As this is outbound only, could this also be used to host a website using Starlink instead of a classic cable/fibre connection? Starlink cannot currently offer static IP (afaik). Not expecting high reliability, just something functional for low volume use.

First of all, if you’re not pushing terabytes of data in a month, Cloudflare will hardly notice. It sounds like your traffic will be the tiniest fraction of a blip of data in the grand scheme of things.

Is this a single server the other devices connect to? I do have cloudflared on my home computers so I can SSH through Cloudflare Tunnel (new sensible name), and I have Access set up to limit connections. But that’s for SSH.

If your API is an HTTP/S connection, I’m not quite sure if the clients can/need to use cloudflared for those connections. Wouldn’t the standard connection still be ok?
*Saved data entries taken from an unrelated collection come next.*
Lemma BitwiseOp_run {S} (op : Operate) (x y : BigInt) (s : S) :
  Forall digit (GetData x) -> Forall digit (GetData y) -> 0 < GetLength x <= MAXSIZE -> 0 < GetLength y <= MAXSIZE ->
  computes (BitwiseOp op x y) (op32 op (val (GetData x)) (val (GetData y))) s.
Proof.
  intros Hx Hy Lx Ly. unfold BitwiseOp. cbv zeta. unfold GetLength in *.
  assert (forall n t, length (zip_with (op32 op) (GetData x) (GetData y)) = n -> Forall digit t ->
    val (zip_with (op32 op) (GetData x) (GetData y) ++ t) = op32 op (val (GetData x)) (val (GetData y)) ->
    Z.of_nat n + lenZ t = Z.max (lenZ (GetData x)) (lenZ (GetData y)) ->
    computes (RightTruncate (mkBigInt false (zip_with (op32 op) (GetData x) (GetData y) ++ t)))
             (op32 op (val (GetData x)) (val (GetData y))) s) as Hfin.
  { intros n t Hn Ht Hv Hl. rewrite <- Hv.
    apply (RightTruncate_run (mkBigInt false (zip_with (op32 op) (GetData x) (GetData y) ++ t)));
      [apply Forall_app; split; [by apply op32_digits|done]|]. unfold GetLength. simpl. lenz. }
  pose proof (length_zip_with (op32 op) (GetData x) (GetData y)) as Hzl.
  destruct (Z.lt_trichotomy (lenZ (GetData y)) (lenZ (GetData x))) as [Hlt|[Heq|Hgt]].
  - zb. destruct (split_digits (GetData x) (GetData y)) as (a & t & Ex & Ha); [lia|].
    assert (Forall digit t) as Ht by (rewrite Ex in Hx; by apply Forall_app in Hx as [_ ?]).
    cstep by (by apply CreateBigint_run).
    cstep by (apply (build_run _ (mkBigInt false (zip_with (op32 op) (GetData x) (GetData y) ++
                (match op with AND => replicate (length t) 0 | _ => t end))))).
    { replace (Z.to_nat (lenZ (GetData x))) with (length (GetData y) + length t)%nat by (rewrite Ex; lenz).
      rewrite replicate_split.
      mstep by (apply (zip_with_loop (op32 op) _ x y); [unfold GetLength; lia|lenz|apply op_round_run]).
      destruct op; [done|..].
      all: rewrite <- (app_nil_r (replicate (length t) 0)), <- (app_nil_r t) at 1; simpl;
        rewrite (copy_digits_loop x a t false); rewrite ?app_nil_r; try done; try (rewrite Ex in *; lenz). }
    apply (Hfin (length (GetData y))); [lenz|by destruct op; [apply Forall_replicate|..]| |rewrite Ex in *; destruct op; lenz].
    rewrite Ex. apply val_op_longer; [by rewrite <- Ex|done|done].
  - rewrite Heq, !Z.ltb_irrefl. cstep by (by apply CreateBigint_run).
    cstep by (apply (build_run _ (mkBigInt false (zip_with (op32 op) (GetData x) (GetData y) ++ [])))).
    { rewrite <- (app_nil_r (replicate _ 0)).
      mstep by (apply (zip_with_loop (op32 op) _ x y); [unfold GetLength; lia|lenz|apply op_round_run]). by destruct op. }
    apply (Hfin (length (GetData x))); [lenz|done| |lenz]. rewrite app_nil_r.
    apply (val_bitop _ _ (op32_spec op) (opb_00 op)); [done|done|lenz].
  - zb. destruct (split_digits (GetData y) (GetData x)) as (b & t & Ey & Hb); [lia|].
    assert (Forall digit t) as Ht by (rewrite Ey in Hy; by apply Forall_app in Hy as [_ ?]).
    cstep by (by apply CreateBigint_run).
    cstep by (apply (build_run _ (mkBigInt false (zip_with (op32 op) (GetData x) (GetData y) ++
                (match op with AND => replicate (length t) 0 | _ => t end))))).
    { replace (Z.to_nat (lenZ (GetData y))) with (length (GetData x) + length t)%nat by (rewrite Ey; lenz).
      rewrite replicate_split.
      mstep by (apply (zip_with_loop (op32 op) _ x y); [unfold GetLength; lia|lenz|apply op_round_run]).
      destruct op; [done|..].
      all: rewrite <- (app_nil_r (replicate (length t) 0)), <- (app_nil_r t) at 1; simpl;
        rewrite (copy_digits_loop y b t false); rewrite ?app_nil_r; try done; try (rewrite Ey in *; lenz). }
    apply (Hfin (length (GetData x))); [lenz|by destruct op; [apply Forall_replicate|..]| |rewrite Ey in *; destruct op; lenz].
    rewrite zip_with_comm_op, Ey, val_op_longer by (by rewrite <- ?Ey). destruct op; [apply Z.land_comm|apply Z.lor_comm|apply Z.lxor_comm].
Qed.

(** *** One added and subtracted *)

Lemma one_loop (k : Z) (f1 : Z -> Z -> Z * Z) (x : BigInt) (body : Z -> Z -> M BigInt Z) (n : nat) (post : list Z) (sg : bool) :
  (forall d c, digit d -> bit c ->
     digit (f1 d c).1 /\ bit (f1 d c).2 /\ (f1 d c).1 + 2 ^ 32 * (k * (f1 d c).2) = d + k * c) ->
  (forall i c st dx, GetDigit x i st = (Ok dx, st) -> body i c st = (SetDigit i (f1 dx c).1;; mret (f1 dx c).2) st) ->
  Forall digit (GetData x) -> n = length (GetData x) ->
  exists ds c,
    fold_range 0 (GetLength x) body 1 (mkBigInt sg (replicate n 0 ++ post)) = (Ok c, mkBigInt sg (ds ++ post)) /\
    Forall digit ds /\ length ds = length (GetData x) /\ bit c /\
    val ds + 2 ^ (32 * GetLength x) * (k * c) = val (GetData x) + k.
Proof.
  intros Hf Hbody Hx ->. exists (carry_map f1 (GetData x) 1).1, (carry_map f1 (GetData x) 1).2.
  destruct (carry_map_val f1 id (fun c => k * c) digit bit Hf (GetData x) 1 Hx ltac:(unfold bit; lia)) as (Hds & Hc & Hval).
  split; [|split_and!; [done|apply carry_map_length|done|]].
  - unfold fold_range, GetLength. rewrite Z.sub_0_r. unfold lenZ. rewrite Nat2Z.id.
    apply (fold_up_digits f1 body (GetData x) 0 1 sg [] (replicate (length (GetData x)) 0) post); [by rewrite length_replicate|].
    intros j a c dn Hj Hdn. rewrite (Hbody _ _ _ a); [done|]. apply GetDigit_run; [lia|].
    by replace (Z.to_nat (0 + Z.of_nat j)) with j by lia.
  - unfold GetLength. rewrite list_fmap_id in Hval. lia.
Qed.

Lemma val_pos (x : BigInt) : wf x -> IsZero x = false -> 0 < val (GetData x).
Proof.
  intros Hx Hz. destruct (wf_top x Hx) as (p & d & E & Ht). unfold IsZero in Hz. destruct Hx as [Hd _ _].
  rewrite E in *. apply Forall_app in Hd as [Hp [Hd _]%Forall_cons_1].
  assert (d <> 0) as Hne by (destruct Ht as [Hne|[-> _]]; [done|]; simpl in Hz; by apply Z.eqb_neq in Hz).
  pose proof (val_snoc_bounds p d Hp Hd Hne). pose proof (pow32_pos (lenZ p) (lenZ_nonneg p)). lia.
Qed.

Lemma val_zero (x : BigInt) : IsZero x = true -> val (GetData x) = 0.
Proof.
  unfold IsZero. destruct (GetData x) as [|d [|]]; try done. intros ->%Z.eqb_eq. done.
Qed.

Lemma neg_nonzero (x : BigInt) : wf x -> GetSign x = true -> IsZero x = false.
Proof.
  intros Hx Hs. destruct (wf_top x Hx) as (p & d & E & [Ht|[-> Ht]]); [|congruence]. unfold IsZero. rewrite E.
  destruct p as [|e p]; [by apply Z.eqb_neq|]. by destruct p.
Qed.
Then you can set up Access to “Bypass” the gatekeeper login for those specific IP addresses.

The bandwidth is near zero, the number of connections/hour would generally be single digits, my concern was more around the number of active open tunnels at once - and that it is available on the free plan.

The environment is a lot like a home, a good analogy, - I have say 5 computers all running an app, that app is fully distributed and so no one computer is a server etc. Within the home VPN, no problems,

The issue is more when an external user wants to connect into those machines - to remotely start a connection we need the firewall open (lets ignore uPnP and hole punching for now), and a static IP etc.
As I see it, cloudflare tunnels avoid these requirements and it simply becomes to connect. And we simply get a different address for each computer inside each home.

For the application itself, most of the connections are from the home out to well known servers and we dont need/use CF for that. But, for things like the home owner wanting to check status (which is a web page on their cellphone), or a random support engineer, or an external SaaS app, then these connections are external originating.

Another way to think of this is imagine MS-Word had a web server when it was running. At the moment you cannot get to me running word. If Word also started a CF Tunnel, then you could potentially open a connection to my running copy of Word, from outside my house, if you knew the DNS address etc. My 2nd computer also running Word would have its own address. Better, if I take my computer to the cafe and join their WiFi - you can still get in on the same DNS address?
CF Tunnel will let me do that right?

Anyway, your reply has given me confidence, I will register a test domain now and try it all out.